- _PROBLEM DETAILS_: Each line of the listing below, from the very first to the one that contains "(** [map_err(map_err)?]. *)", is to be retyped exactly as it stands.
*** Opening PROVIDED DATA ***
(* ===== verification/ContactCommands.v ===== *)
(** * ContactCommands: the commands on contacts

    [crates/core/src/daemon/dispatch.rs]: [list_contacts], [create_invite],
    [add_contact], [rename_contact], [remove_contact] and [set_contact_muted].
    A handler runs on the daemon's state; the clock, the random bytes and the
    outcomes of dialling are its arguments.  A read of a poisoned lock or a disk
    error is not modelled. *)

From S2P Require Import Prelude Text Framing SimpleCodec CoreErrors Sql MailboxProtocol Identity Contacts Messages.
From S2P Require Import Receiver Attachments Mls Invites FirstContact Mailboxes Api Daemon.

(** ** Handlers *)

(** An error reply, or a panic. *)
Inductive handler_failure : Type := Reply (e : IpcError) | Abort.
Abbreviation handler := (action daemon CommandResult handler_failure).

(** [map_err(map_err)?]. *)
Definition reply (e : CoreError) : handler_failure := Reply (ipc_error e).
Definition try {A T} (f : field daemon A) (c : action A T CoreError) : action daemon T handler_failure :=
  map_error reply (on f c).
Definition try_lift {T} (r : result T CoreError) : action daemon T handler_failure := lift (map_err reply r).
Definition try_read {A T} (f : field daemon A) (c : A → result T CoreError) : action daemon T handler_failure :=
  read_try f (λ a, map_err reply (c a)).

Definition daemon_error (k : DaemonErrorKind) : handler_failure := Reply (Ipc_Daemon k).
Definition bad_argument (message : string) : handler_failure := Reply (invalid_argument message).

Section handlers.
Context {om : OpenMls} {scheme : SignatureScheme} {sha : Sha256} {b64 : Base64Url}.
Context {ser_p : Serialize provider} {de_p : Deserialize provider}.
Context {ser_env : Serialize Envelope} {de_env : Deserialize Envelope}.
Context {ser_card : Serialize ContactCard} {de_card : Deserialize ContactCard}.
Context {ser_body : Serialize ContactCardBody} {ser_link : Serialize InviteLinkBody}.
(** The daemon's identity. *)
Context (me : IdentityKey).

(** ** [list_contacts] *)

(** The preview of the latest message of a group. *)
Definition preview (row : StoredMessage) : option string :=
  b ← sm_body_blob row;
  match decode_envelope b with
  | Ok env => match e_kind env with Text body => Some (truncate_preview body 80) | _ => None end
  | Err _ => None
  end.

(** The state of the group, before pending Welcomes are looked at. *)
Definition loaded_state (gid : bytes) (t : mls_groups) : MlsGroupStateLabel :=
  match group_load gid t with
  | Ok (Some _) => Label_Active
  | Ok None => Label_PendingJoin
  | Err _ => Label_Corrupt
  end.

Definition group_state (peer : bytes) (gid : option bytes) (db : daemon_db) : option MlsGroupStateLabel :=
  match (λ g, loaded_state g (d_groups db)) <$> gid with
  | Some Label_Active => if pw_is_pending peer (d_pending db) then Some Label_PendingJoin else Some Label_Active
  | other => other
  end.

Definition summary (db : daemon_db) (c : Contact) : ContactSummary :=
  let gid := get_group_id (identity c) (d_contacts db) in
  let msgs := rd_messages (d_recv db) in
  let latest := g ← gid; latest_for_group g msgs in
  mkContactSummary (identity c) (display_name c)
    (match card c with Some k => card_onion (card_body k) | None => EmptyString end)
    (match card c with Some k => card_version (card_body k) | None => 0 end)
    (u64_or_zero (added_at c))
    (match gid with Some g => unread_count g msgs | None => 0 end)
    (row ← latest; preview row)
    ((λ row, u64_or_zero (sm_ts_daemon_recv row)) <$> latest)
    (group_state (identity c) gid db)
    (g ← gid; read_cursor g msgs)
    (muted c)
    (match card c with Some k => card_mailboxes (card_body k) | None => [] end)
    (pw_is_failed (identity c) (d_pending db)).

(** [sort_by]: recent conversations first, then recently added contacts. *)
Definition listed_before (a b : ContactSummary) : Prop :=
  match cs_last_ts_recv a, cs_last_ts_recv b with
  | Some av, Some bv => bv < av ∨ bv = av ∧ cs_added_at b ≤ cs_added_at a
  | Some _, None => True
  | None, Some _ => False
  | None, None => cs_added_at b ≤ cs_added_at a
  end.
#[global] Instance listed_before_dec : RelDecision listed_before.
Proof. intros a b. unfold listed_before. repeat case_match; apply _. Defined.

Definition list_contacts_cmd (include_hidden : bool) : handler :=
  let! cs := try_read (of_db f_contacts) (λ t, if include_hidden then list_all t else list_contacts t) in
  let! db := gets dm_db in
  lift (Ok (Res_Contacts (merge_sort listed_before (summary db <$> cs)))).

(** ** [create_invite] *)

(** The optional nickname of an invite: blank is no nickname. *)
Definition invite_nickname (nickname : option string) : result (option string) handler_failure :=
  match nickname with
  | None => Ok None
  | Some s =>
      let t := str_trim s in
      if decide (t = EmptyString) then Ok None
      else if decide (64 < count_chars t)%nat then Err (bad_argument "nickname must be 64 characters or fewer")
      else Ok (Some t)
  end.

(** [KeyPackage::generate] with a new provider. *)
Definition kp_generate_new (rng : bytes) (now : Z) : action key_packages (OmKeyPackage * provider) CoreError := λ t,
  let '((p, t'), r) := kp_generate rng now me (provider_new, t) in (t', let? kp := r in Ok (kp, p)).

Definition create_invite (onion : option string) (rng psk : bytes) (now : Z) (nickname : option string)
    (ttl_secs : option Z) : handler :=
  let! nickname := lift (invite_nickname nickname) in
  let! onion := lift (ok_or onion (daemon_error Daemon_TorNotReady)) in
  let ttl := default (24 * 3600) ttl_secs in
  let! generated := try (of_db f_kps) (kp_generate_new rng now) in
  let '(kp, p) := generated in
  let! kp_ref := try_lift (key_package_ref kp) in
  let! kp_bytes := try_lift (kp_to_bytes kp) in
  let! mailboxes := read (of_db f_mailboxes) reachable_mine in
  let! card := try (of_db f_card_version) (build_next_self_card me onion mailboxes DEFAULT_TTL_SECS now) in
  let! link := try_lift (generate me card kp_bytes psk ttl now) in
  let! url := try_lift (to_url link) in
  let! snap := try_lift (snapshot p) in
  let! _ := modify (of_db f_invites) (oi_put_with_provider kp_ref psk kp_bytes snap (now + ttl) now nickname) in
  lift (Ok (Res_InviteCreated url kp_ref (u64_or_zero (now + ttl)))).

(** ** [add_contact] *)

Definition DIAL_ATTEMPTS : nat := 5.

(** The attempts, until one succeeds: [dials i] is the outcome of attempt [i]. *)
Fixpoint redial (dials : nat → result bytes CoreError) (attempt fuel : nat) (r : result bytes CoreError)
    : result bytes CoreError :=
  match fuel with
  | O => r
  | S fuel' => match r with Ok h => Ok h | Err _ => redial dials (S attempt) fuel' (dials attempt) end
  end.
Definition dial (dials : nat → result bytes CoreError) : result bytes handler_failure :=
  map_err (λ e, match CoreErrors.kind e with Some k => daemon_error k | None => daemon_error Daemon_DeliveryTimeout end)
    (redial dials 1 (DIAL_ATTEMPTS - 1) (dials O)).

(** [Group::create_solo] with a new provider, then [add_member]. *)
Definition genesis (rng gid kp_ref psk h_transport : bytes) (kp : OmKeyPackage) : result (Group * bytes) CoreError :=
  let? g := (create_solo rng gid me (Some (kp_ref, psk)) (Some (kp_ref, h_transport)) provider_new).2 in
  let '(g', r) := add_member rng kp (Some (kp_ref, psk)) (Some (kp_ref, h_transport)) g in
  let? wc := r in
  Ok (g', wc.1).

(** The transaction of [add_contact]. *)
Definition persist_contact (link : InviteLink) (g : Group) (welcome : bytes) (now now_ms : Z)
    : action daemon_db unit CoreError :=
  let inviter := card_identity (card_body (il_card (link_body link))) in
  atomically (
    let! spent := read f_kps (is_consumed link) in
    let! _ := ensure (negb spent) (Core_Invite Invite_Consumed) in
    let! _ := on f_contacts (upsert (mkContact inviter None now None false)) in
    let! _ := on_tx f_contacts (put_card_body now (il_card (link_body link))) in
    let! _ := on_tx f_groups (group_save_in_tx g) in
    let! _ := on f_contacts (set_group_id inviter (g_id g)) in
    let! _ := on_tx f_kps (mark_consumed_in_tx link) in
    modify f_pending (pw_insert_in_tx inviter (g_id g) welcome now_ms now_ms)).

(** The summary of a contact just added. *)
Definition added_summary (link : InviteLink) (now : Z) : ContactSummary :=
  let c := card_body (il_card (link_body link)) in
  mkContactSummary (card_identity c) None (card_onion c) 0 (u64_or_zero now) 0 None None (Some Label_PendingJoin)
    None false [] false.

Definition add_contact (dials : nat → result bytes CoreError) (rng gid : bytes) (now now_ms : Z)
    (invite_url : string) : handler :=
  let! link := try_lift (from_url invite_url now) in
  let! _ := try (of_db f_kps) (record_received now link) in
  let! spent := read (of_db f_kps) (is_consumed link) in
  let! _ := ensure (negb spent) (daemon_error Daemon_InviteConsumed) in
  let card := il_card (link_body link) in
  let! invitee_kp := try_lift (kp_from_bytes (il_key_package (link_body link))) in
  let! kp_ref := try_lift (key_package_ref invitee_kp) in
  let! _ := try_lift (card_verify card now) in
  let! h_transport := lift (dial dials) in
  let! made := try_lift (genesis rng gid kp_ref (link_psk link) h_transport invitee_kp) in
  let '(g, welcome) := made in
  let! _ := try f_db (persist_contact link g welcome now now_ms) in
  let! _ := emit (Ev_ContactUpdated (card_identity (card_body card))) in
  let! _ := hand_over Nudge in
  lift (Ok (Res_ContactAdded (added_summary link now))).

(** ** [rename_contact], [remove_contact] and [set_contact_muted] *)

Definition rename_nickname (nickname : option string) : result (option string) handler_failure :=
  match nickname with
  | None => Ok None
  | Some s =>
      let t := str_trim s in
      if decide (t = EmptyString) then Err (bad_argument "nickname must not be empty or whitespace-only")
      else if decide (64 < count_chars t)%nat then Err (bad_argument "nickname must be 64 characters or fewer")
      else Ok (Some t)
  end.

Definition rename_contact (contact : bytes) (nickname : option string) : handler :=
  let! trimmed := lift (rename_nickname nickname) in
  let! _ := try (of_db f_contacts) (set_display_name contact trimmed) in
  let! _ := emit (Ev_ContactUpdated contact) in
  lift (Ok Res_Ok).

(** [get(contact)?.is_none()] answered with [ContactNotFound]. *)
Definition known_contact (contact : bytes) : action daemon unit handler_failure :=
  let! c := try_read (of_db f_contacts) (Contacts.get contact) in
  ensure (is_some c) (daemon_error Daemon_ContactNotFound).

(** The transaction of the hard purge. *)
Definition purge_contact (contact : bytes) (group_id : option bytes) : action daemon_db unit CoreError :=
  atomically (
    let! _ := match group_id with
      | Some gid =>
          let! _ := modify f_groups (groups_delete_in_tx gid) in
          modify f_messages (delete_by_group_in_tx gid)
      | None => lift (Ok tt)
      end in
    let! _ := modify f_pending (pw_delete contact) in
    let! _ := modify f_acks (ack_delete_by_peer_in_tx contact) in
    let! _ := modify f_outbox (Outbox.delete_by_target_in_tx contact) in
    on f_contacts (Contacts.remove contact)).

Definition remove_contact (contact : bytes) : handler :=
  let! _ := known_contact contact in
  let! pending := read (of_db f_pending) (pw_is_pending contact) in
  let! _ := (if pending then
               let! group_id := read (of_db f_contacts) (get_group_id contact) in
               try f_db (purge_contact contact group_id)
             else
               let! _ := try (of_db f_contacts) (set_hidden contact true) in
               modify (of_db f_pending) (pw_delete contact)) in
  let! _ := emit (Ev_ContactRemoved contact) in
  lift (Ok (Res_ContactRemoved pending)).

Definition set_contact_muted (contact : bytes) (muted : bool) : handler :=
  let! _ := known_contact contact in
  let! _ := try (of_db f_contacts) (set_muted contact muted) in
  let! _ := emit (Ev_ContactUpdated contact) in
  lift (Ok Res_Ok).
End handlers.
*** Closing PROVIDED DATA ***
- _TASK RESPONSE_:
(* ===== verification/ContactCommands.v ===== *)
(** * ContactCommands: the commands on contacts

    [crates/core/src/daemon/dispatch.rs]: [list_contacts], [create_invite],
    [add_contact], [rename_contact], [remove_contact] and [set_contact_muted].
    A handler runs on the daemon's state; the clock, the random bytes and the
    outcomes of dialling are its arguments.  A read of a poisoned lock or a disk
    error is not modelled. *)

From S2P Require Import Prelude Text Framing SimpleCodec CoreErrors Sql MailboxProtocol Identity Contacts Messages.
From S2P Require Import Receiver Attachments Mls Invites FirstContact Mailboxes Api Daemon.

(** ** Handlers *)

(** An error reply, or a panic. *)
Inductive handler_failure : Type := Reply (e : IpcError) | Abort.
Abbreviation handler := (action daemon CommandResult handler_failure).

(** [map_err(map_err)?]. *)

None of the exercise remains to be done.